A poluição atmosférica na Europa diminuiu significativamente nas últimas décadas, mas a situação varia consideravelmente em função das cidades.

Em 2024 e 2025, 337 cidades europeias excederam o novo limite da UE de 10 microgramas de PM2.5 por metro cúbico de ar.
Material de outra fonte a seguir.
(** C7, as the code has it: [executeJob] awaits in parallel in two places,
    one nested in the other: the [Promise.all] over getFormatsMap and
    getUiSettings and, inside getUiSettings, the [Promise.all] over the
    three reads of 'csv:separator', 'csv:quoteValues' and 'dateFormat:tz'.
    A run reaches none of them, the outer one only, or both; every call
    made inside them is a read of configuration (the field formats and the
    ui settings), at most one of them a call of fieldFormatMapFactory, which
    alone among them is given an object of the payload; and a run that
    returns has reached both, with the events of [success_events]. *)
Theorem executeJob_parallel_awaits cl jobId job (tok : Token) (s : recorded) :
  let out :=
    executeJob respond touch at_once earliest translate CSV_BOM_CHARS cl jobId
      job tok s in
  exists events,
    trace (snd out) = (trace s ++ events)%list /\
    (alls events = [] \/ alls events = [(0, 2)]%nat \/
     alls events = [(0, 2); (1, 3)]%nat) /\
    forallb (@is_configuration_read Token) (parallel_calls events) = true /\
    length (List.filter (@is_fieldFormatMapFactory Token)
              (parallel_calls events)) <= 1 /\
    (forall r, fst out = Ok r ->
       alls events = [(0, 2); (1, 3)]%nat /\
       count_all events = 2%nat /\
       exists p encrypted a,
         events = success_events translate cl jobId p encrypted a tok).
Proof.
  intros out.
  destruct (executeJob_events cl jobId job tok s)
    as (events & Htr & Halls & Hreads & Hone).
  fold out in Htr. exists events. repeat split; try assumption.
  all: subst out.
  all: destruct (run cl jobId job tok s) as [res s'] eqn:Hrun.
  all: simpl in *; subst res.
  all: destruct (executeJob_success_inv _ _ _ _ _ _ _ Hrun)
      as (p & encrypted & a & _ & _ & Htr' & _).
  all: rewrite Htr in Htr'; apply app_inv_head in Htr'; subst events.
  - apply success_events_alls.
  - apply success_events_count_all.
  - exists p, encrypted, a. reflexivity.
Qed.

(** ** The payload *)

Lemma handed_over_nothing (m : gmap nat JobDocPayloadDiscoverCsv) job :
  m = alter (handed_over (fun _ v => v) (fun _ v => v)) job m.
Proof.
  symmetry. apply map_eq. intros i.
  destruct (decide (i = job)) as [->|Hne].
  - rewrite lookup_alter_eq. destruct (m !! job) as [[]|]; reflexivity.
  - rewrite lookup_alter_ne by congruence. reflexivity.
Qed.

Lemma handed_over_both (fm gen : Field -> JsVal -> JsVal)
    (m : gmap nat JobDocPayloadDiscoverCsv) job :
  alter (fun p => foldr (touch_field gen) p
                    [SearchRequest; Fields; MetaFields; ConflictedTypesFields])
    job
    (alter (fun p => foldr (touch_field fm) p [IndexPatternSavedObject])
       job m) =
  alter (handed_over fm gen) job m.
Proof.
  apply map_eq. intros i.
  destruct (decide (i = job)) as [->|Hne].
  - rewrite !lookup_alter_eq. destruct (m !! job) as [[]|]; reflexivity.
  - rewrite !lookup_alter_ne by congruence. reflexivity.
Qed.

Lemma done_by_hands_off calls f :
  hands_off touch -> done_by touch calls f -> forall field v, f field v = v.
Proof.
  intros Hoff [[_ ->]|(c & w & _ & ->)] field v; [reflexivity|apply Hoff].
Qed.
(** * pragents: the workflow orchestration core, embedded in Rocq

    A shallow embedding of the Python sources
      - [src/agents/base_agent.py]   (AgentStatus, AgentResult, BaseAgent)
      - [src/utils/helpers.py]       (retry)
      - [src/agents/sonar_agent.py], [src/agents/git_agent.py] and the
        control skeleton of the three other agents
      - [src/workflow/state.py], [src/workflow/nodes.py],
        [src/workflow/graph.py]
      - [src/api/routes/workflow.py] (run_workflow_background,
        start_workflow, cancel_workflow)
      - [src/utils/helpers.py]       (sanitize_branch_name, truncate_string)
      - [src/config/settings.py]     (substitute_env_vars)
      - [src/llm/base.py], [src/llm/providers/openai.py],
        [src/llm/factory.py]         (the construction of providers)

    Python dictionaries are finite maps from strings ([gmap string value]),
    exceptions are values of an error monad, [self] is passed explicitly and
    everything the program reaches through the network, the file system or a
    third-party client is a field of the record [World].  Logging is left
    out: it has no influence on any returned value. *)

From Stdlib Require Import ZArith QArith Qpower Ascii String List Lia.
From stdpp Require Import gmap strings list.

(** ** Python values *)

(** A Python [float] is a rational, an infinity or a NaN.  The program only
    compares coverage figures and doubles delays, both of which are exact on
    floats, so the finite ones are kept as rationals. *)
Inductive pyfloat : Type :=
| Finite (q : Q)
| PosInf
| NegInf
| NaN.

#[warnings="-register-all"]
Inductive value : Type :=
| VNone
| VBool (b : bool)
| VInt (n : Z)
| VFloat (x : pyfloat)
| VStr (s : string)
| VList (items : list value)
| VDict (entries : list (string * value)).

(** [dict]: the contexts handed to agents, the [data] and [metadata] of a
    result, the workflow state and the partial updates of the nodes. *)
Abbreviation dict := (gmap string value).

(** The numeric tower as far as [<] sees it: [bool] is a subclass of [int],
    and an [int] is compared with a [float] by value. *)
Definition as_number (v : value) : option pyfloat :=
  match v with
  | VBool b => Some (Finite (if b then 1 else 0))
  | VInt n => Some (Finite (inject_Z n))
  | VFloat x => Some x
  | _ => None
  end.

(** [x < y] on floats: false as soon as a NaN is involved. *)
Definition float_lt (x y : pyfloat) : bool :=
  match x, y with
  | NaN, _ | _, NaN => false
  | Finite p, Finite q => match (p ?= q)%Q with Lt => true | _ => false end
  | NegInf, NegInf => false
  | NegInf, _ => true
  | _, NegInf => false
  | PosInf, _ => false
  | _, PosInf => true
  end.

(** ** Exceptions *)

(** An exception carries the name of its class, the names of the classes it
    derives from, and the text [str(e)] gives. *)
Record exn : Type := Exn {
  exn_type : string;
  exn_bases : list string;
  exn_msg : string
}.

Definition isinstance (e : exn) (cls : string) : bool :=
  existsb (String.eqb cls) (exn_type e :: exn_bases e).

Definition Exception_bases : list string := ["Exception"; "BaseException"].

Definition ValueError (msg : string) : exn :=
  Exn "ValueError" Exception_bases msg.
Definition TypeError (msg : string) : exn :=
  Exn "TypeError" Exception_bases msg.
Definition RuntimeError (msg : string) : exn :=
  Exn "RuntimeError" Exception_bases msg.
(** [class AgentError(Exception)] *)
Definition AgentError (msg : string) : exn :=
  Exn "AgentError" Exception_bases msg.
(** [str(KeyError(k))] is [repr(k)]: the key between single quotes, for a key
    free of quotes and escapes, as all key literals of the program are. *)
Definition KeyError (k : string) : exn :=
  Exn "KeyError" ("LookupError" :: Exception_bases) ("'" +:+ k +:+ "'").
Definition KeyboardInterrupt : exn :=
  Exn "KeyboardInterrupt" ["BaseException"] "".

(** What a call does: it returns or it raises. *)
Inductive outcome (A : Type) : Type :=
| Returns (a : A)
| Raises (e : exn).
Arguments Returns {A} a.
Arguments Raises {A} e.

#[export] Instance outcome_ret : MRet outcome := fun A a => Returns a.

#[export] Instance outcome_bind : MBind outcome := fun A B k m =>
  match m with
  | Returns a => k a
  | Raises e => Raises e
  end.

#[export] Instance outcome_fmap : FMap outcome := fun A B f m =>
  match m with
  | Returns a => Returns (f a)
  | Raises e => Raises e
  end.

(** [d[k]] *)
Definition subscript (d : dict) (k : string) : outcome value :=
  match d !! k with
  | Some v => Returns v
  | None => Raises (KeyError k)
  end.

(** [d.get(k, dflt)] *)
Definition get_default (d : dict) (k : string) (dflt : value) : value :=
  match d !! k with
  | Some v => v
  | None => dflt
  end.

(** [d.get(k)] *)
Definition get (d : dict) (k : string) : value := get_default d k VNone.

(** [k in d] *)
Definition contains (d : dict) (k : string) : bool :=
  match d !! k with
  | Some _ => true
  | None => false
  end.

(** [x < y]: defined between numbers and between strings; a number against
    anything else, [None] and dictionaries raise [TypeError].  Two lists,
    which Python orders element by element, are not compared anywhere in the
    program and are rejected here in the same way. *)
Definition py_lt (x y : value) : outcome bool :=
  match as_number x, as_number y with
  | Some a, Some b => Returns (float_lt a b)
  | _, _ =>
      match x, y with
      | VStr s, VStr t => Returns (String.ltb s t)
      | _, _ => Raises (TypeError "'<' not supported between these operands")
      end
  end.

(** [v != s] for a string literal [s] *)
Definition ne_str (v : value) (s : string) : bool :=
  match v with
  | VStr t => negb (String.eqb t s)
  | _ => true
  end.

(** [sep.join(l)] *)
Definition join (sep : string) (l : list string) : string := String.concat sep l.

(** ** base_agent.py *)

Inductive AgentStatus : Type :=
| PENDING
| RUNNING
| SUCCESS
| FAILED
| SKIPPED.

Definition AgentStatus_value (s : AgentStatus) : string :=
  match s with
  | PENDING => "pending"
  | RUNNING => "running"
  | SUCCESS => "success"
  | FAILED => "failed"
  | SKIPPED => "skipped"
  end.

Definition AgentStatus_eqb (a b : AgentStatus) : bool :=
  String.eqb (AgentStatus_value a) (AgentStatus_value b).

Record AgentResult : Type := {
  status : AgentStatus;
  data : dict;
  error : option string;
  metadata : dict
}.

(** [AgentResult.__init__]: [data or {}] and [metadata or {}] turn a missing
    argument into the empty dictionary. *)
Definition AgentResult_init (st : AgentStatus) (d : option dict)
    (err : option string) (md : option dict) : AgentResult :=
  {| status := st;
     data := default ∅ d;
     error := err;
     metadata := default ∅ md |}.

Definition is_success (r : AgentResult) : bool :=
  AgentStatus_eqb (status r) SUCCESS.

(** [BaseAgent]: the abstract class.  [execute] is the abstract method; it
    may update [self], so it hands back the agent next to what it returns or
    raises. *)
Class BaseAgent (A : Type) : Type := {
  name : A -> string;
  execute : A -> dict -> outcome AgentResult * A
}.

(** [BaseAgent.validate_context] *)
Definition validate_context (agent_name : string) (context : dict)
    (required_keys : list string) : outcome unit :=
  let missing_keys :=
    List.filter (fun key => negb (contains context key)) required_keys in
  match missing_keys with
  | [] => Returns tt
  | _ :: _ =>
      Raises (ValueError
        (agent_name +:+ " missing required context keys: "
           +:+ join ", " missing_keys))
  end.

(** [BaseAgent.run]: [except Exception] sees the exceptions that derive from
    [Exception]; any other one leaves [run] as it came. *)
Definition run {A : Type} `{BaseAgent A} (self : A) (context : dict)
    : outcome AgentResult * A :=
  match execute self context with
  | (Returns result, self') => (Returns result, self')
  | (Raises e, self') =>
      if isinstance e "Exception"
      then (Returns (AgentResult_init FAILED None (Some (exn_msg e))
                       (Some {[ "exception_type" := VStr (exn_type e) ]})),
            self')
      else (Raises e, self')
  end.

(** A step given by what its [execute] does on each context, with no state
    of its own: the general form of a stateless agent. *)
Record Step : Type := {
  step_name : string;
  step_execute : dict -> outcome AgentResult
}.

#[export] Instance Step_agent : BaseAgent Step := {
  name := step_name;
  execute := fun self context => (step_execute self context, self)
}.

(** "The error is present iff the status is Failed." *)
Definition error_iff_failed (r : AgentResult) : Prop :=
  is_Some (error r) <-> status r = FAILED.

(** What [execute] of the agents of the repository returns: a success or a
    skip, never with an error. *)
Definition clean_result (r : AgentResult) : Prop :=
  error r = None /\ status r <> FAILED.

(** [k] occurs in [msg]. *)
Definition mentions (msg k : string) : Prop :=
  exists pre post : string, msg = pre +:+ k +:+ post.

(** ** helpers.py: retry *)

(** What one call of the wrapper leaves behind, next to its result: how many
    times the wrapped function was invoked and the arguments of the
    successive [time.sleep] calls. *)
Record RetryLog : Type := {
  invocations : nat;
  slept : list Q
}.

Definition log_call (l : RetryLog) : RetryLog :=
  {| invocations := S (invocations l); slept := slept l |}.

Definition log_sleep (d : Q) (l : RetryLog) : RetryLog :=
  {| invocations := invocations l; slept := slept l ++ [d] |}.

(** [time.sleep(d)] is the interpreter's: it returns after [d] seconds, or
    it raises at once, [ValueError] for a negative length and
    [OverflowError] for one too large for the clock.  [time_sleep d] is what
    the call does; a sleep that returns is logged. *)
Definition sleep (time_sleep : Q -> outcome unit) (d : Q) (l : RetryLog)
    : outcome unit * RetryLog :=
  match time_sleep d with
  | Raises e => (Raises e, l)
  | Returns _ => (Returns tt, log_sleep d l)
  end.

(** [range(lo, hi)] *)
Definition py_range (lo hi : Z) : list Z :=
  List.map (fun i => (lo + Z.of_nat i)%Z) (seq 0 (Z.to_nat (hi - lo))).

(** [except exceptions as e]: [exceptions] is a tuple of classes. *)
Definition caught_by (exceptions : list string) (e : exn) : bool :=
  existsb (isinstance e) exceptions.

Section Retry.

Context {T : Type}.

(** [time.sleep], as above. *)
Variable time_sleep : Q -> outcome unit.

(** The arguments of [retry]. *)
Variable max_attempts : Z.
Variable delay : Q.
Variable exponential_backoff : bool.
Variable exceptions : list string.

(** The decorated function with its arguments applied: what its [i]-th
    invocation (counted from 0) does. *)
Variable func : nat -> outcome T.

(** The body of [for attempt in range(1, max_attempts + 1)], followed by the
    statements after the loop. *)
Fixpoint retry_loop (attempts : list Z) (current_delay : Q)
    (last_exception : option exn) (l : RetryLog) : outcome T * RetryLog :=
  match attempts with
  | [] =>
      match last_exception with
      | Some e => (Raises e, l)
      | None => (Raises (RuntimeError "Unexpected retry loop exit"), l)
      end
  | attempt :: rest =>
      match func (invocations l) with
      | Returns v => (Returns v, log_call l)
      | Raises e =>
          let l := log_call l in
          if caught_by exceptions e then
            if (attempt =? max_attempts)%Z then (Raises e, l)
            else
              match sleep time_sleep current_delay l with
              | (Raises e', l) => (Raises e', l)
              | (Returns _, l) =>
                  retry_loop rest
                    (if exponential_backoff then (current_delay * 2)%Q
                     else current_delay)
                    (Some e) l
              end
          else (Raises e, l)
      end
  end.

(** [wrapper] *)
Definition retry : outcome T * RetryLog :=
  retry_loop (py_range 1 (max_attempts + 1)) delay None
    {| invocations := 0; slept := [] |}.

End Retry.

Definition OverflowError (msg : string) : exn :=
  Exn "OverflowError" ("ArithmeticError" :: Exception_bases) msg.
Definition OSError (msg : string) : exn :=
  Exn "OSError" Exception_bases msg.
Uma cidade – Slavonski Brod, na Croácia – ultrapassou o antigo limite de 25 microgramas de PM2.5 por metro cúbico de ar.

15 cidades europeias registaram concentrações de PM2.5 inferiores a 5 microgramas por metro cúbico de ar:

  • Narva, na Estónia
  • Kuopio, Tampere, Jyväskylä, Oulu, Lahti e Espoo/Esbo, na Finlândia
  • Reiquiavique, na Islândia
  • Tromsø, na Noruega
  • Faro, em Portugal
  • Umeå, Uppsala, Västerås, Södertälje e Örebro, na Suécia

A poluição atmosférica nas cidades europeias

O mapa classifica as cidades europeias em cinco grupos de acordo com a poluição registada – de muito baixa a muito alta –, e tem por base o risco de mortalidade decorrente da exposição prolongada a partículas finas (PM2.5), dióxido de azoto (NO2) e ozono troposférico (O3).

Passe o cursor sobre uma cidade para ver o nível de poluição registada e os níveis de poluição por PM2.5, NO2 e O3.

Versão em texto

Mapa que mostra as cidades europeias, os seus níveis de poluição por partículas finas (PM2.5), dióxido de azoto e ozono troposférico em microgramas por metro cúbico, e em qual dos cinco grupos se inserem de acordo com os níveis de poluição atmosférica registada – de muito baixa a muito alta. As cidades da Europa Setentrional e Ocidental tendem a ter melhor qualidade do ar, enquanto as da Europa Oriental e Meridional tendem a ter pior qualidade do ar.